### Work to be completed
Tally the lines in the data below where the word "MqttDevelopmentConfig" appears, and give the tally alone.

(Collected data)
Definition port_error_text {W} (debug : W → list Z) (e : Error W) : list Z :=
  match e with
  | NonUtf8StationSsid => lit "ESP station configuration requires a UTF-8 SSID"
  | InvalidDiscoveredSsid => lit "ESP driver returned an invalid discovered SSID"
  | UnsupportedAuthentication => lit "unsupported Wi-Fi authentication mode"
  | Driver error => lit "ESP Wi-Fi driver error: " ++ debug error
  end.

(** The wildcard of the source's [match] (the enum is open to later
    additions) has no case today. *)
Definition map_authentication {W} (a : Authentication) :
    res (Error W) AuthenticationMethod :=
  match a with
  | AuthOpen => Ok MethodNone
  | AuthWpa2Personal => Ok MethodWpa2Personal
  | AuthWpa3Personal => Ok MethodWpa3Personal
  | AuthWpa2Wpa3Personal => Ok MethodWpa2Wpa3Personal
  end.

Definition map_security (m : option AuthenticationMethod) : Security :=
  match m with
  | None | Some MethodNone => SecOpen
  | Some MethodWep => SecWep
  | Some (MethodWpa | MethodWpaWpa2Personal) => SecWpa
  | Some MethodWpa2Personal => SecWpa2Personal
  | Some (MethodWpa3Personal | MethodWpa2Wpa3Personal) => SecWpa3Personal
  | Some MethodWpa2Enterprise => SecEnterprise
  | Some (MethodOther _) => SecUnknown
  end.

(** * The adapter *)

Section Adapter.
Context {D W : Type} `{WifiDriver D W}.

(** The radio with its lifecycle state; the packet interfaces are handed on
    unchanged by [into_station_parts] and are not part of the state. *)
Record Esp32c6Wifi : Type := { wifi_controller : D; wifi_state : WifiState }.

(** [new], from what [esp_radio::wifi::new] returned. *)
Definition esp32c6_wifi_new (driver : res W D) : res (Error W) Esp32c6Wifi :=
  controller ← map_err Driver driver;
  Ok {| wifi_controller := controller; wifi_state := WifiReady |}.

(** The [for] loop of [scan]. *)
Fixpoint convert_discovered (discovered : list DriverAccessPoint) :
    res (Error W) (list AccessPoint) :=
  match discovered with
  | [] => Ok []
  | ap :: discovered =>
    ssid ← map_err (λ _, InvalidDiscoveredSsid) (ssid_try_from (drv_ssid ap));
    rest ← convert_discovered discovered;
    Ok ({| ap_ssid := ssid; ap_bssid := drv_bssid ap; ap_channel := drv_channel ap;
           ap_signal_strength_dbm := drv_signal_strength ap;
           ap_security := map_security (drv_auth_method ap) |} :: rest)
  end.

Definition wifi_scan (maximum_results : nat) (w : Esp32c6Wifi) :
    res (Error W) (list AccessPoint) * Esp32c6Wifi :=
  let '(result, controller) := drv_scan (wifi_controller w) maximum_results in
  match result with
  | Ok discovered =>
    match convert_discovered discovered with
    | Ok access_points =>
      (Ok access_points, {| wifi_controller := controller; wifi_state := WifiReady |})
    | r => (r, {| wifi_controller := controller; wifi_state := WifiScanning |})
    end
  | Err error =>
    (Err (Driver error), {| wifi_controller := controller; wifi_state := WifiFailed |})
  | Panic => (Panic, {| wifi_controller := controller; wifi_state := WifiScanning |})
  end.

(** The driver configuration for a portable one. *)
Definition esp_config (station : StationConfig) : res (Error W) EspStationConfig :=
  ssid ← ssid_as_str (station_ssid station);
  ssid ← ok_or NonUtf8StationSsid ssid;
  auth ← map_authentication (station_authentication station);
  password ← match station_passphrase station with
             | Some passphrase => Some <$> passphrase_as_str passphrase
             | None => Ok None
             end;
  Ok {| esp_ssid := ssid; esp_auth_method := auth; esp_password := password |}.

Definition configure_station (station : StationConfig) (w : Esp32c6Wifi) :
    res (Error W) unit * Esp32c6Wifi :=
  match esp_config station with
  | Ok config =>
    match drv_set_config (wifi_controller w) config with
    | (Ok _, controller) =>
      (Ok tt, {| wifi_controller := controller; wifi_state := WifiReady |})
    | (r, controller) =>
      (map_err Driver r, {| wifi_controller := controller; wifi_state := wifi_state w |})
    end
  | Err e => (Err e, w)
  | Panic => (Panic, w)
  end.

Record Esp32c6StationController : Type := { sta_controller : D; sta_state : WifiState }.

Definition into_station_parts (w : Esp32c6Wifi) : Esp32c6StationController :=
  {| sta_controller := wifi_controller w; sta_state := wifi_state w |}.
Definition development_mqtt_config (env : BuildEnv) :
    res (list Z) (option MqttDevelopmentConfig) :=
  if negb (is_set (MQTT_HOST env)) && negb (is_set (MQTT_PORT env))
     && negb (is_set (MQTT_CLIENT_ID env)) && negb (is_set (MQTT_PLAINTEXT_FIXTURE env))
     && negb (is_set (MQTT_USERNAME env)) && negb (is_set (MQTT_PASSWORD env))
  then Ok None else
  if is_set (MQTT_USERNAME env) || is_set (MQTT_PASSWORD env)
  then Err (lit "credentials are unavailable until verified TLS is implemented") else
  match MQTT_HOST env, MQTT_PORT env, MQTT_CLIENT_ID env with
  | Some host, Some port, Some client_id =>
    if negb (bool_decide (MQTT_PLAINTEXT_FIXTURE env = Some (lit "1")))
    then Err (lit "set MQTT_PLAINTEXT_FIXTURE=1 for an isolated local test broker") else
    hostname ← map_err (λ _, lit "MQTT_HOST is invalid") (text_new BrokerHostname_spec host);
    port ← ok_or mqtt_port_error (parse_u 16 port);
    port ← map_err (λ _, mqtt_port_error) (broker_port_new port);
    client_id ← map_err (λ _, lit "MQTT_CLIENT_ID is invalid")
                  (text_new ClientId_spec client_id);
    telemetry ← fixture_topic_text (replicate MAX_TOPIC_LEN 0) client_id (lit "/telemetry");
    telemetry_topic ← map_err (λ _, lit "MQTT telemetry topic is invalid")
                        (text_new TopicName_spec telemetry);
    command ← fixture_topic_text (replicate MAX_TOPIC_LEN 0) client_id (lit "/commands");
    command_filter ← map_err (λ _, lit "MQTT command topic is invalid")
                       (text_new TopicFilter_spec command);
    session ← map_err (λ _, lit "MQTT session limits are invalid")
                (mqtt_config_new hostname port client_id 30 300
                   (Z.of_nat MQTT_RX_PACKET_BUFFER_SIZE));
    Ok (Some {| dev_session := session; dev_telemetry_topic := telemetry_topic;
                dev_command_filter := command_filter |})
  | _, _, _ => Err (lit "MQTT_HOST, MQTT_PORT, and MQTT_CLIENT_ID must be set together")
  end.

(** The client [mqtt_task] builds from a configuration. *)
Definition mqtt_task_client `{M : Minimq} (config : MqttDevelopmentConfig) :
    res (AdapterConfigError mq_ConfigError) Client :=
  client_new (dev_session config) (replicate MQTT_RX_PACKET_BUFFER_SIZE 0)
    (replicate MQTT_TX_REPLAY_BUFFER_SIZE 0) PlaintextFixture None.

(** A topic of the fixture, and a client identifier usable in one. *)
Definition fixture_topic (client suffix : list Z) : list Z :=
  topic_prefix ++ client ++ suffix.

Definition fixture_client_ok (client : list Z) : Prop :=
  (1 ≤ length client ≤ 64)%nat ∧ (0 ∉ client) ∧ (0x2B ∉ client) ∧ (0x23 ∉ client).

(** No variable of the fixture is set. *)
Definition mqtt_unset (env : BuildEnv) : Prop :=
  MQTT_HOST env = None ∧ MQTT_PORT env = None ∧ MQTT_CLIENT_ID env = None ∧
  MQTT_PLAINTEXT_FIXTURE env = None ∧ MQTT_USERNAME env = None ∧ MQTT_PASSWORD env = None.

(** The variables that enable it, all set and valid, and no credential. *)
Definition mqtt_complete (env : BuildEnv) (host port id : list Z) (p : Z) : Prop :=
  MQTT_HOST env = Some host ∧ MQTT_PORT env = Some port ∧ MQTT_CLIENT_ID env = Some id ∧
  MQTT_PLAINTEXT_FIXTURE env = Some (lit "1") ∧ MQTT_USERNAME env = None ∧
  MQTT_PASSWORD env = None ∧ is_ok (text_new BrokerHostname_spec host) ∧
  parse_u 16 port = Some p ∧ 1 ≤ p ≤ 65535 ∧ fixture_client_ok id.

(** A complete configuration. *)
Definition fixture_env : BuildEnv :=
  {| WIFI_SSID := Some (lit "lab"); WIFI_PASSWORD := Some (lit "commission-me");
     NETWORK_TEST_HOST := Some (lit "example.test"); NETWORK_TEST_PORT := Some (lit "80");
     MQTT_HOST := Some (lit "broker.lan"); MQTT_PORT := Some (lit "1883");
     MQTT_CLIENT_ID := Some (lit "xiao-1"); MQTT_PLAINTEXT_FIXTURE := Some (lit "1");
     MQTT_USERNAME := None; MQTT_PASSWORD := None |}.

(** * Lemmas *)

Lemma fixture_topic_text_eq storage client_id client suffix :
  length storage = MAX_TOPIC_LEN → is_str client → is_str suffix →
  text_holds client_id client → (length suffix ≤ 32)%nat →
  fixture_topic_text storage client_id suffix = Ok (fixture_topic client suffix).
Proof.
  intros Hst Hc Hs Hh Hl. unfold fixture_topic_text, fixture_topic.
  rewrite (text_holds_str (E := list Z) client_id client Hc Hh). cbn [mbind res_bind].
  assert (length client ≤ 64)%nat as Hcl by (destruct Hh as [? _]; exact H).
  assert (length topic_prefix = 18%nat) as Hpl by done.
  unfold MAX_TOPIC_LEN in Hst.
  destruct (Nat.ltb_spec (length storage) (length topic_prefix + length client + length suffix));
    [lia|].
  assert (copy_range (E := list Z) storage 0 (length topic_prefix) topic_prefix =
          Ok (topic_prefix ++ drop (length topic_prefix) storage)) as ->.
  { apply (copy_range_append [] topic_prefix storage). change (length []) with 0%nat. lia. }
  cbn [mbind res_bind].
  rewrite copy_range_append by lia. cbn [mbind res_bind].
  rewrite <-length_app, copy_range_append by (rewrite length_app; lia). cbn [mbind res_bind].
  rewrite <-(length_app (topic_prefix ++ client)), slice_to_Ok
    by (rewrite (length_app _ (drop _ _)); lia).
  cbn [mbind res_bind]. rewrite take_app_length, <-app_assoc, from_utf8_ok_str; [done|].
  apply is_str_app; [vm_compute; by eexists|by apply is_str_app].
Qed.

Lemma fixture_topic_chars c client suffix :
  c ∉ topic_prefix → c ∉ suffix → c ∉ fixture_topic client suffix ↔ c ∉ client.
Proof. unfold fixture_topic. rewrite !elem_of_app. tauto. Qed.

Lemma not_elem_check c (l : list Z) : bool_decide (c ∈ l) = false → c ∉ l.
Proof. apply bool_decide_eq_false_1. Qed.

Lemma fixture_topic_name client suffix :
  suffix = lit "/telemetry" ∨ suffix = lit "/commands" → (length client ≤ 64)%nat →
  is_ok (text_new TopicName_spec (fixture_topic client suffix)) ↔
  (0 ∉ client) ∧ (0x2B ∉ client) ∧ (0x23 ∉ client).
Proof.
  intros Hs Hl. rewrite text_new_Ok_iff. simpl. rewrite validate_topic_name_spec.
  assert (length suffix ≤ 10)%nat as Hsl by (destruct Hs as [->| ->]; simpl; lia).
  assert (fixture_topic client suffix ≠ []) by done.
  assert (length (fixture_topic client suffix) ≤ MAX_TOPIC_LEN)%nat.
  { unfold fixture_topic, MAX_TOPIC_LEN. rewrite !length_app.
    change (length topic_prefix) with 18%nat. lia. }
  rewrite !fixture_topic_chars; [tauto|..];
    by (destruct Hs as [->| ->] || idtac; apply not_elem_check; vm_compute).
Qed.

Lemma fixture_topic_filter client suffix :
  is_ok (text_new TopicName_spec (fixture_topic client suffix)) →
  is_ok (text_new TopicFilter_spec (fixture_topic client suffix)).
Proof.
  rewrite !text_new_Ok_iff. intros (? & ? & ?). split_and!; [done..|].
  by apply topic_name_is_filter.
Qed.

### Exercise solution
2